Student-run clinic provides free healthcare to Nashville residents

The clinic is staffed by Vanderbilt medical students who serve those who would otherwise be without healthcare

Since 2004, Vanderbilt medical students who volunteer at the Shade Tree Clinic have worked to provide free medical care to patients in Middle Tennessee. The clinic is one of the largest student-run free clinics in the country.

Shade Tree provides two clinics every week that are open for anyone in the Nashville community to receive free medical care from medical students. Daniel Hong is a student in his second year at Vanderbilt Medical School who is involved with the clinic and its fundraising efforts.

With the clinic being purely run by medical students, volunteers are responsible for checking patients in, gathering information, filling out prescriptions, handling clinic finances and acting as clinic directors.

“There are typically two med students with a patient, a preclinical and a clinical one,” Hong said. “From the moment you step into the clinic, there’s a med student behind the counter who takes your information and another who takes your vitals and gets a history from you.”

Hong explained that preclinical and clinical students are at different stages of their education, with a preclinical student still in the lecture stage of medical school and a clinical student having more experience working in a hospital.

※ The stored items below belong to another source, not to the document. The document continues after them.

(* ===== verification/MkfsImage.v ===== *)
(** mkfs.c: the whole run of the program, and the file system on the image. *)
From S2P Require Import Prelude Layout CString Locks Bio Log LogRep Crash Fs FsBlock FsMap FsData FsInode FsDir Mkfs MkfsSpec.

Local Abbreviation sb := mkfs_sb.

(** * The free map *)

Definition first_bits (n : Z) : bytes := fold_left set_bit (seqZ 0 n) zero_block.

Lemma first_bits_S n : 0 <= n -> first_bits (n + 1) = set_bit (first_bits n) n.
Proof. intros Hn. unfold first_bits. rewrite seqZ_app by lia. by rewrite fold_left_app. Qed.

Lemma bit_clear_zero bj : bit_clear zero_block bj = true.
Proof.
  unfold bit_clear. rewrite nth0_lookup. unfold zero_block. destruct (replicate BSIZEn 0 !! _) as [x|] eqn:E; [|done].
  by apply lookup_replicate in E as [-> _].
Qed.

Lemma first_bits_spec n : 0 <= n <= BPB -> is_block (first_bits n) /\ forall bj, 0 <= bj < BPB -> bit_clear (first_bits n) bj = negb (bj <? n).
Proof.
  intros Hn. pattern n. apply natlike_ind; [| |lia].
  - split; [apply zero_block_ok|]. intros bj Hbj. change (first_bits 0) with zero_block.
    rewrite bit_clear_zero. destruct (Z.ltb_spec bj 0); [lia|done].
  - clear n Hn. intros n Hn [Hb IH]. unfold Z.succ. rewrite first_bits_S by done. split; [by apply set_bit_ok|].
    intros bj Hbj. destruct (Z_lt_le_dec n BPB) as [Hlt|Hge].
    + rewrite bit_clear_set, IH by (done || lia). destruct (Z.ltb_spec bj n), (Z.ltb_spec bj (n + 1)); case_decide; done || lia.
    + assert (Hne : bit_clear (set_bit (first_bits n) n) bj = bit_clear (first_bits n) bj).
      { unfold bit_clear, set_bit. rewrite list_insert_ge; [done|]. destruct Hb as [-> _]. unfold BSIZEn.
        change BPB with 4096 in *. pose proof (Z.div_le_lower_bound n 8 512). lia. }
      rewrite Hne, IH by done. destruct (Z.ltb_spec bj n), (Z.ltb_spec bj (n + 1)); done || lia.
Qed.

(** A disk whose free map is [first_bits n] and zeros. *)
Lemma used_first v n b : 0 <= n <= BPB -> 0 <= b < FSSIZE -> v 58 = first_bits n ->
  (forall c, 58 < c < 107 -> v c = zero_block) -> used sb v b = (b <? n).
Proof.
  intros Hn Hb H58 Hz. unfold used. pose proof (BBLOCK_bounds sb b Hb) as Hbb. rewrite mkfs_bmap, mkfs_datastart in Hbb.
  pose proof (Z.mod_pos_bound b BPB). pose proof (Z.div_mod b BPB). unfold BBLOCK in *. rewrite mkfs_bmap in *. change BPB with 4096 in *.
  destruct (decide (b / 4096 = 0)) as [E|E].
  - rewrite E. change (0 + 58) with 58. rewrite H58, (proj2 (first_bits_spec n Hn)) by (change BPB with 4096; lia).
    rewrite negb_involutive. do 2 f_equal. lia.
  - rewrite Hz by lia. rewrite bit_clear_zero. cbn. symmetry. apply Z.ltb_ge. nia.
Qed.

(** * The empty image *)

Lemma wp_zero_image s (Q : unit -> mkfs -> Prop) :
  m_img s = ∅ ->
  (forall img, (forall c, img !! c = if decide (0 <= c < FSSIZE) then Some zero_block else None) -> Q tt (set_img img s)) ->
  wp zero_image s Q.
Proof.
  intros He HQ. unfold zero_image. apply wp_bind.
  apply (wp_for_loop (fun i s' => exists img, s' = set_img img s /\ forall c, img !! c = if decide (0 <= c < i) then Some zero_block else None)).
  - exists ∅. split; [by destruct s; cbn in *; subst|]. intros c. rewrite decide_False by lia. apply lookup_empty.
  - intros k s' Hk (img & -> & Himg). apply wp_bind. unfold wsect. apply wp_modify, wp_ret. exists (<[k := zero_block]> img).
    split; [done|]. intros c. destruct (decide (c = k)) as [->|Hne].
    + by rewrite lookup_insert_eq, decide_True by lia.
    + rewrite lookup_insert_ne, Himg by done. destruct (decide (0 <= c < k)); [by rewrite decide_True by lia|by rewrite decide_False by lia].
  - intros s' (img & -> & Himg). apply wp_ret. apply HQ. intros c. rewrite Himg. rewrite Z.add_0_l, Z2Nat.id by (rewrite FSSIZE_val; lia). done.
Qed.

(** The disk that stands for the image before any inode. *)
Definition v0 : Z -> bytes := vupd (vupd (fun _ => zero_block) 58 (first_bits 107)) 1 sb_block.

Lemma sb_block_ok : is_block sb_block.
Proof. apply (bool_decide_unpack (length sb_block = BSIZEn /\ Forall is_byte sb_block)). vm_compute. exact I. Qed.

Lemma v0_outside c : c <> 1 -> c <> 58 -> v0 c = zero_block.
Proof. intros. unfold v0. by rewrite !vupd_ne. Qed.

Lemma rep0 img fi :
  (forall c, img !! c = if decide (0 <= c < FSSIZE) then Some zero_block else None) -> fi = 1 ->
  rep (mkM (<[1 := sb_block]> img) sb fi nmeta) v0 [].
Proof.
  intros Himg ->. split; cbn; try done; try lia.
  - split; cbn [m_img m_sb m_freeblock]; try done.
    + intros c. unfold v0, vupd. case_decide; [apply sb_block_ok|]. case_decide; [|apply zero_block_ok].
      apply (proj1 (first_bits_spec 107 ltac:(change BPB with 4096; lia))).
    + intros c. destruct (decide (c = 1)) as [->|Hne].
      * rewrite lookup_insert_eq. split; [rewrite FSSIZE_val; lia|done].
      * rewrite lookup_insert_ne, Himg by done. case_decide; split; intros Hx; done || by destruct Hx.
    + intros c Hc. rewrite lookup_insert_ne, Himg, decide_True by (rewrite ?FSSIZE_val; lia). done.
    + intros c Hc. destruct (decide (c = 1)) as [->|Hne]; [by rewrite lookup_insert_eq|].
      rewrite lookup_insert_ne, Himg, decide_True, v0_outside by (rewrite ?FSSIZE_val in *; lia). done.
    + intros b Hb. rewrite (used_first v0 107); [done|change BPB with 4096; lia|done|done|].
      intros c Hc. apply v0_outside; lia.
    + intros c Hc. rewrite nmeta_val in Hc. apply v0_outside; lia.
  - intros n Hn. unfold disk_inode. pose proof (inode_block n ltac:(unfold inum in Hn; lia)). rewrite v0_outside by lia.
    pose proof (dinode_off_bound n ltac:(unfold inum in Hn; lia)) as Hb.
    unfold get_dinode, zero_block. rewrite drop_replicate. unfold dec_dinode. cbn [d_type]. unfold get16, slice.
    rewrite drop_replicate, take_replicate. by replace (2 `min` (BSIZEn - dinode_off n - 0))%nat with 2%nat by lia.
Qed.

“It’s really great because you have some student-to-student teaching and an older med student learns how to conduct interviews and gather information, which is probably the most important thing that we learn in the first few years,” he said.

I think that it’s a bit more of a rich and immersive experience than traditional shadowing

The clinic is overseen by an attending physician, to whom all the medical students working in the clinic on a given day report to. The clinic, on Dickerson Pike, is able to provide lab tests and some medications to its patients and is able to utilize the Vanderbilt medical center’s resources.

Hong said that the clinic also runs with the help of some undergraduate students.

“We have a lot of undergrads who volunteer,” Hong said. “The most popular one is probably acting as a translator. A large portion of our patients are Spanish-speaking only, and we have undergrads who volunteer and act as translators and they can really help speed the clinic along.”

Undergraduate students also volunteer at the clinic’s front desk, assisting the clinic coordinator with scheduling and making charts. In addition, undergraduate students have the opportunity to shadow the medical students in the clinic.

“I think that it’s a bit more of a rich and immersive experience than traditional shadowing, just because it is student-run and med students are a lot more likely to let undergrads get involved and maybe ask a few questions, or explain why they asked a question or what they’re doing,” Hong said.

Hong said his first experience treating a patient in the clinic was memorable for him because of the opportunity to not only observe, but also learn about providing medical care.

“When I shadowed doctors before, there was a big disconnect for me as the non-medical person trying to understand what they were thinking,” he said. “It was so different for me being in a med student run clinic, though. I could relate to their questions and how they were thinking. I was able to better learn how to more efficiently use time and how to ask appropriate questions in a manner that makes the patient more comfortable .”

We’re able to not only provide care, but we provide continuity of care

The clinic’s impact on the community is evident in its growing numbers and the investment of time and money that keeps it running, according to Hong.

“Everyone we see is uninsured, so a lot of them are just swept under the system and wouldn’t get healthcare otherwise,” Hong said.  “They vastly appreciate it and it’s great because we have a lot of patients who come back consistently. We’re able to not only provide care, but we provide continuity of care, too, by being open for so long.”

The clinic has two main fundraisers: the Shade Tree Benefit Dinner and the Shade Tree Trot, an annual 5k that is taking place on Saturday, April 21, 2017.

“It’s a really fun community event that underlies the  community goals of care that Shade Tree is all about, and it’s for a good cause,” Hong said. “We love having people involved and participating, and there’s a lot of opportunities to be involved as an undergrad, whether it’s coming to the clinic or being there on race day.”